KENNEBEC ICE from page 1                                    May 2000  

    Tudor, before ever exporting a pound of ice, thought it necessary to have a monopoly in the market he planned to ship to and attempted, unsuccessfully, to arrange that first. He did this both in the Caribbean and Europe.
    Before 1860 most ice was being cut in the Hudson River, but a peculiarly warm winter that year sent ice cutters north to find frozen rivers and lakes. That was the beginning of the ice business in Maine. Large scale cutting was done in several rivers, but the Kennebec saw the most production. It had plenty of sawmills to supply sawdust, deep water for the ships that hauled the ice, and a regional labor force to cut the ice.
    In 1860 James Cheeseman came to the Kennebec from New York and cut 30,000 tons of ice. He stayed, the business grew, and by the end of the decade he sold out to the Knickerbocker Ice Company. With the money from this sale he built twelve ice houses along the Kennebec at Pittston. Each house was 700 feet long, and combined they held 70,000 tons. More out-of-state companies followed. At the height of the "ice rush" there were sixty ice companies along the Kennebec.
    Ice cut in Maine was shipped to southern New England, the southern United States, Cuba, South America, India, China and Japan. Promoted by some dealers as a superior ice, some consumers believed it to have qualities, such as purity and healthfulness, that other ice did not. Maine had the rivers and lakes, the winters to freeze them and the sawmills that generated the sawdust to keep the ice from melting.
    To begin, snow was scraped off the ice, then icemen walked with gougers tracing a line with a narrow plow. Following this, horsedrawn groovers cut a deeper, narrow furrow. Another group of men made gouge cuts at a right angle to the first. Then sawyers set in saws, similar to a very large hand saw about 5 feet long with large teeth and a handle gripped with both hands, and cut the checkerboard pattern. A channel was created by sawed off "cakes" which were split off with chesels and floated to the ice house.
    Once the blocks were at the ice house end of the channel they were pushed onto the elevator, known as feeding the chain, that pulled them to the top of the ice house. The elevator looked like an escalator, pulled by a chain, that hauled blocks of ice continuously. On the way up they were planed to clean and make them a uniform size. At the top they were shuttled around and packed.
    In the summer the reverse was done, except the elevator was not used. Shipping out was done by "dump crews" that slid the ice on wooden runs. The blocks or cakes (22" x 32") were again planed for stowing in the hold of a vessel.

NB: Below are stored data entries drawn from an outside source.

(** ** Calls and wake-ups *)
Section System.
Context `{Quinn} {Machine E A B : Type} `{!AcceptLoop Machine E A B}.

(** A call of its own task: it waits, and its task is due to run or not; or it has
    returned; or its future was dropped. *)
Inductive call := Waiting (woken : bool) | Returned (r : outcome E B) | Dropped.

(** Streams the connection has and the loop has not taken, the error it was lost
    with, the headers that are complete and have not had their turn, and the call
    that either source would wake: the last that polled it. *)
Record World := MkWorld {
  machine : Machine;
  incoming : list A;
  lost : option ConnectionError;
  headers : list nat;
  stream_waker : option nat;
  header_waker : option nat;
  calls : list call
}.
Definition start (m : Machine) : World := MkWorld m [] None [] None None [].

Definition rouse (k : call) : call := match k with Waiting _ => Waiting true | k => k end.
Definition wake (waker : option nat) (ks : list call) : list call :=
  match waker with Some c => alter rouse c ks | None => ks end.
Definition settle (r : outcome E (option B)) : call :=
  match r with
  | Ok (Some b) => Returned (Ok b)
  | Ok None => Waiting false
  | Err e => Returned (Err e)
  | Panic => Returned Panic
  | OutOfFuel => Returned OutOfFuel
  end.

(** One poll by the call [c].  New streams are taken first; then, unless the
    connection is lost, the complete headers have their turns, those of the streams
    just taken ([fresh]) behind the others.  A source that is found empty, or not
    ready, keeps the waker of this call in place of any other. *)
Definition poll_by (c : nat) (fresh : list nat) (w : World) : World :=
  let arrived := map (fun a => Arrived (inl a)) (incoming w) in
  match lost w with
  | Some e =>
      let '(r, m) := poll (arrived ++ [Arrived (inr e)]) (machine w) in
      MkWorld m [] (lost w) (headers w) None (header_waker w) (<[c := settle r]> (calls w))
  | None =>
      let hs := headers w ++ fresh in
      let '(r, m) := poll (arrived ++ map Finished hs ++ [NotReady]) (machine w) in
      let left := (turns hs (foldl push (machine w) (incoming w))).2 in
      MkWorld m [] None left (Some c) (Some c) (<[c := settle r]> (calls w))
  end.

(** A handle calls; a call whose task was woken polls; its future is dropped; its
    task is woken for a reason of its own; and the connection has a stream, a
    complete header, or an error. *)
Inductive label := Call | Poll (c : nat) (fresh : list nat) | Drop (c : nat) | Stir (c : nat)
  | Arrive (a : A) | HeaderRead (i : nat) | Lose (e : ConnectionError).

Definition step (l : label) (w : World) : option World :=
  match l with
  | Call => Some (MkWorld (machine w) (incoming w) (lost w) (headers w) (stream_waker w) (header_waker w)
      (calls w ++ [Waiting true]))
  | Poll c fresh =>
      match calls w !! c with
      | Some (Waiting true) =>
          if valid (length (pending (machine w)) + length (incoming w)) (headers w ++ fresh)
          then Some (poll_by c fresh w) else None
      | _ => None
      end
  | Drop c =>
      match calls w !! c with
      | Some (Waiting _) => Some (MkWorld (machine w) (incoming w) (lost w) (headers w) (stream_waker w) (header_waker w)
          (<[c := Dropped]> (calls w)))
      | _ => None
      end
  | Stir c => Some (MkWorld (machine w) (incoming w) (lost w) (headers w) (stream_waker w) (header_waker w)
      (wake (Some c) (calls w)))
  | Arrive a =>
      match lost w with
      | Some _ => None
      | None => Some (MkWorld (machine w) (incoming w ++ [a]) None (headers w) None (header_waker w)
          (wake (stream_waker w) (calls w)))
      end
  | HeaderRead i =>
      if valid (length (pending (machine w))) (headers w ++ [i])
      then Some (MkWorld (machine w) (incoming w) (lost w) (headers w ++ [i]) (stream_waker w) None
        (wake (header_waker w) (calls w)))
      else None
  | Lose e =>
      match lost w with
      | Some _ => None
      | None => Some (MkWorld (machine w) (incoming w) (Some e) (headers w) None (header_waker w)
          (wake (stream_waker w) (calls w)))
      end
  end.

Inductive steps (w : World) : list label -> World -> Prop :=
  | steps_refl : steps w [] w
  | steps_snoc tr l w1 w2 : steps w tr w1 -> step l w1 = Some w2 -> steps w (tr ++ [l]) w2.

Fixpoint run (tr : list label) (w : World) : option World :=
  match tr with
  | [] => Some w
  | l :: tr => match step l w with Some w => run tr w | None => None end
  end.
(* ===== verification/QuionHandshake.v ===== *)
(** * The handshake over Quion (webtrans-quion/src: connect.rs, settings.rs,
    server.rs, client.rs, lib.rs)

    The exchanges are those of the Quinn backend, with Quion's errors.  Quion's own
    are the guard that closes the connection of a handshake that fails or is
    dropped, the handles on the socket driver, and the second endpoint for IPv6. *)
From S2P Require Import Prelude Buf Varint Frame Settings PrefixInt Qpack Connect Streams QuinnStreams QuinnCapsules QuinnSession.
From S2P Require Import QuinnHandshake QuinnClient QuionStreams QuionTask QuionSession.

Section Errors.
Context `{Quion} `{UrlLib} `{HttpLib}.
Inductive NConnectError :=
| NCUnexpectedEnd
| NCProtoError (e : ConnectError)
| NCConnectionError (e : ConnectionError)
| NCReadError (e : quion_ReadError)
| NCWriteError (e : quion_WriteError)
| NCErrorStatus (s : StatusCode).
Inductive NSettingsError :=
| NSUnexpectedEnd
| NSProtoError (e : SettingsError)
| NSWebTransportUnsupported
| NSConnectionError (e : ConnectionError)
| NSReadError (e : quion_ReadError)
| NSWriteError (e : quion_WriteError).
(** [EP] and [CF] are Quion's errors of
    making an endpoint and of a configuration. *)
Inductive ServerError (EP CF : Type) :=
| SVEndpoint (e : EP)
| SVConfiguration (e : CF)
| RequestAlreadyCompleted
| SVUnexpectedEnd
| SVConnection (e : ConnectionError)
| HandshakeTimeout
| SVWriteError (e : quion_WriteError)
| SVReadError (e : quion_ReadError)
| SVSettingsError (e : NSettingsError)
| SVConnectError (e : NConnectError)
| SVIoError (e : io_error)
| SVInvalidCryptoConfiguration
| SVRustls (e : rustls_Error).
Inductive ClientError (EP : Type) :=
| CLUnexpectedEnd
| CLConnection (e : ConnectionError)
| CLWriteError (e : quion_WriteError)
| CLReadError (e : quion_ReadError)
| CLSettingsError (e : NSettingsError)
| CLHttpError (e : NConnectError)
| CLEndpoint (e : EP)
| InvalidDnsName (name : bytes)
| InvalidUrl (message : bytes)
| DnsTimeout
| CLHandshakeTimeout
| CLIo (e : io_error)
| CLInvalidCryptoConfiguration
| CLRustls (e : rustls_Error).
End Errors.
Arguments SVEndpoint {_ _ _ EP CF}. Arguments SVConfiguration {_ _ _ EP CF}. Arguments RequestAlreadyCompleted {_ _ _ EP CF}.
Arguments SVUnexpectedEnd {_ _ _ EP CF}. Arguments SVConnection {_ _ _ EP CF}. Arguments HandshakeTimeout {_ _ _ EP CF}.
Arguments SVWriteError {_ _ _ EP CF}. Arguments SVReadError {_ _ _ EP CF}. Arguments SVSettingsError {_ _ _ EP CF}.
Arguments SVConnectError {_ _ _ EP CF}. Arguments SVIoError {_ _ _ EP CF}. Arguments SVInvalidCryptoConfiguration {_ _ _ EP CF}.
Arguments SVRustls {_ _ _ EP CF}. Arguments CLRustls {_ _ _ EP}.
Arguments CLUnexpectedEnd {_ _ _ EP}. Arguments CLConnection {_ _ _ EP}. Arguments CLWriteError {_ _ _ EP}.
Arguments CLReadError {_ _ _ EP}. Arguments CLSettingsError {_ _ _ EP}. Arguments CLHttpError {_ _ _ EP}.
Arguments CLEndpoint {_ _ _ EP}. Arguments InvalidDnsName {_ _ _ EP}. Arguments InvalidUrl {_ _ _ EP}.
Arguments DnsTimeout {_ _ _ EP}. Arguments CLHandshakeTimeout {_ _ _ EP}. Arguments CLIo {_ _ _ EP}.
Arguments CLInvalidCryptoConfiguration {_ _ _ EP}.

(** ** lib.rs: the guard

    A future may be dropped before it has a result: [drive] says how far it gets.
    Before its first poll nothing of it has run; after it, what it had done by then
    stays.  The guard is made at the first poll and lives in the future; unless
    completed it closes the connection when it is dropped. *)
Inductive driven (E A : Type) :=
| NeverPolled
| Dropped
| Ended (r : outcome E A).
Arguments NeverPolled {E A}. Arguments Dropped {E A}. Arguments Ended {E A} r.
Class Driving (C : Type) := { drive {E A} : M C E A -> C -> driven E A * C }.
Definition HandshakeGuard_drop {C} `{QuicConn C} (completed : bool) (conn : C) : C :=
  if completed then conn else conn_close 0x102 (lit "WebTransport handshake aborted") conn.
Definition guarded {C E A} `{QuicConn C} `{Driving C} (m : M C E A) (conn : C) : option (outcome E A) * C :=
  match drive m conn with
  | (NeverPolled, _) => (None, conn)
  | (Dropped, conn) => (None, HandshakeGuard_drop false conn)
  | (Ended r, conn) => (Some r, HandshakeGuard_drop (match r with Ok _ => true | _ => false end) conn)
  end.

    The men who worked for the ice companies in the late 19th century were paid $1.50 to $2.00 a day. There were many different jobs and pay varied according to the job, from foremen at 2 dollars a day to the boy who scooped the horse droppings of the ice at 25 cents a day. His job paid the least, but was probably the most appreciated by elegant South Carolina and Cuban ladies when swirling the ice in their cocktails.
    Icemen worked a 10-hour day, six days a week. Many stayed at boarding houses and private homes where they paid 50 cents for three meals and a night's lodging. Loggers often left the woods after a winter's cutting to work for an ice company. Other cutters were recruited from cities and local towns. Among the more important gear, which included wool clothing, were the traction cleats worn on boots. After the snow was scraped off the ice, its surface was slick. Once the ice was cut to form a channel, working along the channel's edge made solid footing a high priority.
    One ice house, the John Hancock near Bowdoinham Hill Farm on the Kennebec was built around 1880 and held 50,000 tons. Ice cutting was big in many towns on Merrymeeting Bay. In 1860 there were twelve ice companies in Bowdoinham alone. Thousands of people in Maine were employed in the ice industry by the 1880's. They built the ice houses, cut the ice, boarded the workers and made the sawdust.
    By 1886, Kennebec ice production topped the 1 million ton mark and it remained there for a decade. But it all ended quickly. Monopolization, a characteristic from its beginnings as an industry, saw the smaller companies bought up and eventually owned by the Knickerbocker Company. Then refrigeration came along. As early as the late 1700's, Ben Franklin had experimented with ether as a refrigerant. Others at the time had tried sulfuric acid. But it was the development of modern refrigeration that brought an end to harvesting natural ice. The last load of ice waas shipped from the Chelsea Ice House in 1919.
    Ice continue to be in demand, but cutting ice pretty much disappeared. Rural areas in Maine had ice houses with ice cut from rivers and lakes into the 1950s. These buildings were sometimes built into the side of a hill, with blocks of ice nearly the size of hay bales stacked like giant bricks and each layer covered with sawdust to insulate it. After the boom in natural ice cutting ended, the scale was more like what it had been before the boom. Modern regrigeration eliminated the cutting of natural ice and would later replace ice as a means of refrigeration.